If an NTFS partition is shrunk, Windows will run chkdsk on the next reboot. At least it always has done so in the past for me. It's very important that this is done.

I'm assuming that you've already shrunk your Windows partition from inside Windows using the Windows utility. If you haven't done so you should do so now. It's always a good idea to first defragment the drive before you shrink an NTFS partition.

OK, so now you have some extra space where you're going to install Ubuntu. Pop the installation CD in the drive and when you get to the partitioning stage you'll now see the green ntfs Windows partition, but also a bar of unallocated space.

Choose the manual method.

I don't know how much unallocated space you have but ideally you now want to put three partitions in that unallocated space. These will be:

  • / [root file system] - format as ext4 - (10-15 GB should suffice)
  • swap [Windows uses a swap file, but generally Ubuntu dedicates its own partition] - format as swap - (4 GB should be enough. Some advocate 1.5 x the amount of RAM you have but I've always found 4 GB to be plenty)
  • /home [Ubuntu's version of My Documents] - format as ext4 - (all the rest of the space you have left on the hard drive)

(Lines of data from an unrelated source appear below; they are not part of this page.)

(** * libtvdb: the TVDB client (src/libtvdb/__init__.py)

    A shallow embedding of [TVDBClient]: construction, [authenticate],
    [get] and [search_show], together with the parts of Python, [requests]
    and [urllib] they rest on.  Methods that touch [self], the network or
    the log are computations in a state-and-exception monad; the network is
    an oracle that answers a request given the requests sent before it. *)

From Stdlib Require Import ZArith String Ascii List Bool QArith Lia DecimalString.
Import ListNotations.
Local Open Scope string_scope.
Local Open Scope Z_scope.
Local Set Warnings "-register-all".

(** ** Python values *)

(** What [json.loads] produces; [JNull] is Python's [None].  A [dict] is kept
    as the list of its items in insertion order (its keys are distinct), a
    [float] as its literal.  A [str] is kept as its UTF-8 encoding. *)
Inductive json : Type :=
| JNull
| JBool (b : bool)
| JInt (z : Z)
| JFloat (literal : string)
| JStr (s : string)
| JList (items : list json)
| JDict (items : list (string * json)).

(** [v is None] *)
Definition is_None (v : json) : bool :=
  match v with JNull => true | _ => false end.

(** [v == s] for a [str] literal [s]: equal only to that very string. *)
Definition eq_str (v : json) (s : string) : bool :=
  match v with JStr t => String.eqb t s | _ => false end.

(** [type(v).__name__] *)
Definition type_name (v : json) : string :=
  match v with
  | JNull => "NoneType"
  | JBool _ => "bool"
  | JInt _ => "int"
  | JFloat _ => "float"
  | JStr _ => "str"
  | JList _ => "list"
  | JDict _ => "dict"
  end.

(** [str(n)] for an [int]. *)
Definition str_of_int (n : Z) : string := NilZero.string_of_int (Z.to_int n).

(** ** Exceptions *)

(** The classes of [requests.exceptions] a transport call raises.
    [ConnectTimeout] and [ReadTimeout] derive from [Timeout]. *)
Inductive RequestException : Type :=
| Timeout
| ConnectTimeout
| ReadTimeout
| ConnectionError
| SSLError
| ProxyError
| HTTPError
| TooManyRedirects
| ChunkedEncodingError.

(** [isinstance(e, requests.exceptions.Timeout)] *)
Definition isinstance_Timeout (e : RequestException) : bool :=
  match e with
  | Timeout | ConnectTimeout | ReadTimeout => true
  | _ => false
  end.

(** What a call of the client raises.  [TVDBException], [NotFoundException]
    and [TVDBAuthenticationException] are the classes of [libtvdb.exceptions];
    the others are Python's and [requests]'s own. *)
Inductive Exc : Type :=
| Exception_ (msg : string)
| AttributeError (msg : string)
| TypeError (msg : string)
| UnboundLocalError (msg : string)
| JSONDecodeError
| Requests (e : RequestException)
| TVDBException (msg : string)
| NotFoundException (msg : string)
| TVDBAuthenticationException (msg : string).

(** ** Requests and responses *)

Inductive Method : Type := POST | GET.

(** A header value: a literal, or [f"Bearer {token}"] with the token kept as
    the value it formats. *)
Inductive HeaderValue : Type :=
| Lit (s : string)
| Bearer (token : json).

Definition Headers : Type := list (string * HeaderValue).

Record Request : Type := mkRequest {
  meth : Method;
  url : string;
  json_body : option json;
  headers : Headers;
  timeout : Q (* seconds, passed through to the transport *)
}.

(** A [requests.Response]: [resp_json] is what [response.json()] returns,
    [None] when it raises [json.JSONDecodeError]. *)
Record Response : Type := mkResponse {
  status_code : Z;
  text : string;
  resp_json : option json
}.

(** How a transport call ends. *)
Inductive Outcome : Type :=
| Responded (r : Response)
| Raised (e : RequestException).

Definition is_GET (r : Request) : bool :=
  match meth r with GET => true | POST => false end.

Definition is_POST (r : Request) : bool :=
  match meth r with POST => true | GET => false end.

(** ** The client and its surroundings *)

Record TVDBClient : Type := mkClient {
  api_key : string;
  user_key : string;
  user_name : string;
  auth_token : json (* [JNull] until authenticated *)
}.

Inductive Level : Type := DEBUG | INFO | WARNING | ERROR.

(** The client, the requests sent so far (oldest first) and the messages
    handed to [Log]. *)
Record Sys : Type := mkSys {
  self : TVDBClient;
  sent : list Request;
  logged : list (Level * string)
}.

Module Constants.

Definition AUTH_TIMEOUT : Q := 3.

Definition MAX_AUTH_RETRY_COUNT : Z := 3.

End Constants.

Definition _BASE_API : string := "https://api.thetvdb.com".

(** ** The monad of methods *)

Definition M (A : Type) : Type := Sys -> (Exc + A) * Sys.

Definition ret {A} (a : A) : M A := fun s => (inr a, s).

Definition raise {A} (e : Exc) : M A := fun s => (inl e, s).

Definition bind {A B} (m : M A) (k : A -> M B) : M B :=
  fun s =>
    match m s with
    | (inl e, s') => (inl e, s')
    | (inr a, s') => k a s'
    end.

Declare Scope py_scope.
Delimit Scope py_scope with py.
Notation "x <- m ;; k" := (bind m (fun x => k))
  (at level 61, m at next level, right associativity) : py_scope.
Notation "m ;; k" := (bind m (fun _ => k))
  (at level 61, right associativity) : py_scope.
Local Open Scope py_scope.

(** [self.auth_token] *)
Definition read_auth_token : M json := fun s => (inr (auth_token (self s)), s).

(** [self.auth_token = token] *)
Definition set_auth_token (token : json) : M unit := fun s =>
  (inr tt,
   mkSys (mkClient (api_key (self s)) (user_key (self s)) (user_name (self s)) token)
         (sent s) (logged s)).

(** [self.api_key], [self.user_key], [self.user_name] *)
Definition read_self : M TVDBClient := fun s => (inr (self s), s).

(** [Log.debug], [Log.info], [Log.warning], [Log.error] *)
Definition Log (l : Level) (msg : string) : M unit := fun s =>
  (inr tt, mkSys (self s) (sent s) (logged s ++ [(l, msg)])).

(** [e] raised or [a] returned by a pure helper. *)
Definition lift {A} (r : Exc + A) : M A :=
  match r with inl e => raise e | inr a => ret a end.

(** ** Python and library helpers *)

(** [range(lo, hi)] *)
Definition range (lo hi : Z) : list Z :=
  map (fun k => lo + Z.of_nat k) (seq 0 (Z.to_nat (hi - lo))).

(** The value bound to [key] among the items of a [dict]. *)
Fixpoint lookup (items : list (string * json)) (key : string) : option json :=
  match items with
  | [] => None
  | (k, v) :: rest => if String.eqb k key then Some v else lookup rest key
  end.

(** [v.get(key)]: only a [dict] has [get]; a missing key gives [None]. *)
Definition py_get (v : json) (key : string) : Exc + json :=
  match v with
  | JDict items =>
      inr (match lookup items key with Some x => x | None => JNull end)
  | _ => inl (AttributeError ("'" ++ type_name v ++ "' object has no attribute 'get'"))
  end.

(** UTF-8 continuation bytes are [0x80..0xBF]. *)
Definition is_continuation (a : ascii) : bool :=
  let n := nat_of_ascii a in (Nat.leb 128 n && Nat.ltb n 192)%bool.

(** The continuation bytes [s] starts with, and the characters after them. *)
Fixpoint split_chars (s : string) : string * list string :=
  match s with
  | EmptyString => (EmptyString, [])
  | String a rest =>
      let (pending, chars) := split_chars rest in
      if is_continuation a then (String a pending, chars)
      else (EmptyString, String a pending :: chars)
  end.

(** The characters of a [str]. *)
Definition chars (s : string) : list string := snd (split_chars s).

(** What [for x in v] visits: the elements of a [list], the keys of a
    [dict], the characters of a [str]; nothing else here is iterable. *)
Definition py_iter (v : json) : Exc + list json :=
  match v with
  | JList items => inr items
  | JDict items => inr (map (fun kv => JStr (fst kv)) items)
  | JStr s => inr (map JStr (chars s))
  | _ => inl (TypeError ("'" ++ type_name v ++ "' object is not iterable"))
  end.

(** [response.json()] *)
Definition response_json (r : Response) : Exc + json :=
  match resp_json r with
  | Some j => inr j
  | None => inl JSONDecodeError
  end.

(** [urllib.parse.quote(s)] with its default [safe='/']: every byte of the
    UTF-8 encoding outside [A-Za-z0-9_.-~/] becomes [%XX]. *)
Definition always_safe (a : ascii) : bool :=
  let n := nat_of_ascii a in
  ((Nat.leb 65 n && Nat.leb n 90) || (Nat.leb 97 n && Nat.leb n 122)
   || (Nat.leb 48 n && Nat.leb n 57)
   || Ascii.eqb a "_" || Ascii.eqb a "." || Ascii.eqb a "-" || Ascii.eqb a "~"
   || Ascii.eqb a "/")%bool.

Definition hex_digit (n : nat) : ascii :=
  match String.get n "0123456789ABCDEF" with Some c => c | None => "0"%char end.

Definition quote_byte (a : ascii) : string :=
  if always_safe a then String a EmptyString
  else let n := nat_of_ascii a in
       String "%" (String (hex_digit (Nat.div n 16))
                          (String (hex_digit (Nat.modulo n 16)) EmptyString)).

Fixpoint quote (s : string) : string :=
  match s with
  | EmptyString => EmptyString
  | String a rest => quote_byte a ++ quote rest
  end.

(** [headers[name] = value] *)
Fixpoint dict_set (d : Headers) (name : string) (value : HeaderValue) : Headers :=
  match d with
  | [] => [(name, value)]
  | (k, v) :: rest =>
      if String.eqb k name then (k, value) :: rest
      else (k, v) :: dict_set rest name value
  end.

(** [TVDBClient._expand_url] *)
Definition _expand_url (path : string) : string := _BASE_API ++ "/" ++ path.

(** [TVDBClient._construct_headers] *)
Definition _construct_headers (additional_headers : option Headers) : M Headers :=
  token <- read_auth_token ;;
  let headers := [("Accept", Lit "application/json")] in
  let headers :=
    if negb (is_None token) then dict_set headers "Authorization" (Bearer token)
    else headers in
  match additional_headers with
  | None => ret headers
  | Some more =>
      ret (fold_left (fun h kv => dict_set h (fst kv) (snd kv)) more headers)
  end.

(** [try: m except <matches>: handler] *)
Definition try_except {A} (m : M A) (matches : Exc -> bool) (handler : M A) : M A :=
  fun s =>
    match m s with
    | (inl e, s') => if matches e then handler s' else (inl e, s')
    | (inr a, s') => (inr a, s')
    end.

(** [except requests.exceptions.Timeout] *)
Definition except_Timeout (e : Exc) : bool :=
  match e with
  | Requests r => isinstance_Timeout r
  | _ => false
  end.

(** ** The client *)

Section Client.

(** The network: what [requests.post] / [requests.get] does with a request,
    given the requests sent before it. *)
Variable transport : list Request -> Request -> Outcome.

(** [keyper.get_password(label=...)]: the keychain, [None] when it holds no
    such entry. *)
Variable get_password : string -> option string.

(** [libtvdb.model.show.Show] and its constructor [Show.from_json]. *)
Variable Show : Type.
Variable from_json : json -> Exc + Show.

(** [requests.post] and [requests.get]: the request is recorded, and the
    transport's exception, if any, is raised. *)
Definition send (req : Request) : M Response := fun s =>
  let s' := mkSys (self s) (sent s ++ [req]) (logged s) in
  match transport (sent s) req with
  | Responded r => (inr r, s')
  | Raised e => (inl (Requests e), s')
  end.

Definition requests_post (u : string) (body : json) (h : Headers) (t : Q) : M Response :=
  send (mkRequest POST u (Some body) h t).

Definition requests_get (u : string) (h : Headers) (t : Q) : M Response :=
  send (mkRequest GET u None h t).

(** [TVDBClient.__init__] *)
Definition __init__ (api_key user_key user_name : option string) : Exc + TVDBClient :=
  let api_key :=
    match api_key with None => get_password "libtvdb_api_key" | Some _ => api_key end in
  match api_key with
  | None => inl (Exception_ "No API key was supplied or could be found in the keychain")
  | Some api_key =>
    let user_key :=
      match user_key with None => get_password "libtvdb_user_key" | Some _ => user_key end in
    match user_key with
    | None => inl (Exception_ "No user key was supplied or could be found in the keychain")
    | Some user_key =>
      let user_name :=
        match user_name with None => get_password "libtvdb_user_name" | Some _ => user_name end in
      match user_name with
      | None => inl (Exception_ "No user name was supplied or could be found in the keychain")
      | Some user_name => inr (mkClient api_key user_key user_name JNull)
      end
    end
  end.

(** The retry loop of [authenticate], [for i in range(0, MAX_AUTH_RETRY_COUNT)]
    over the indices still to visit: [Some response] when an iteration breaks
    out, [None] when the indices run out, which leaves [response] unbound. *)
Fixpoint login_loop (indices : list Z) (login_body : json) : M (option Response) :=
  match indices with
  | [] => ret None
  | i :: rest =>
      step <- try_except
                (h <- _construct_headers None ;;
                 response <- requests_post (_expand_url "login") login_body h
                               Constants.AUTH_TIMEOUT ;;
                 ret (Some response))
                except_Timeout
                (let will_retry := i <? Constants.MAX_AUTH_RETRY_COUNT - 1 in
                 if will_retry then
                   Log WARNING "Authentication timed out, but will retry." ;;
                   ret None
                 else
                   Log ERROR "Authentication timed out maximum number of times." ;;
                   raise (Exception_ "Authentication timed out maximum number of times.")) ;;
      match step with
      | Some response => ret (Some response)
      | None => login_loop rest login_body
      end
  end.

The installer will ask you to check and confirm you want to make these changes. The important thing is that the ntfs partition isn't reformatted as that will nuke your Windows install.

Later in the process you will be asked where to install the boot loader (Grub2). Choose to put this in the MBR. Note that you'll still be able to boot Windows in the future but now you'll have a menu (Grub2) at boot up time to choose between Ubuntu or Windows.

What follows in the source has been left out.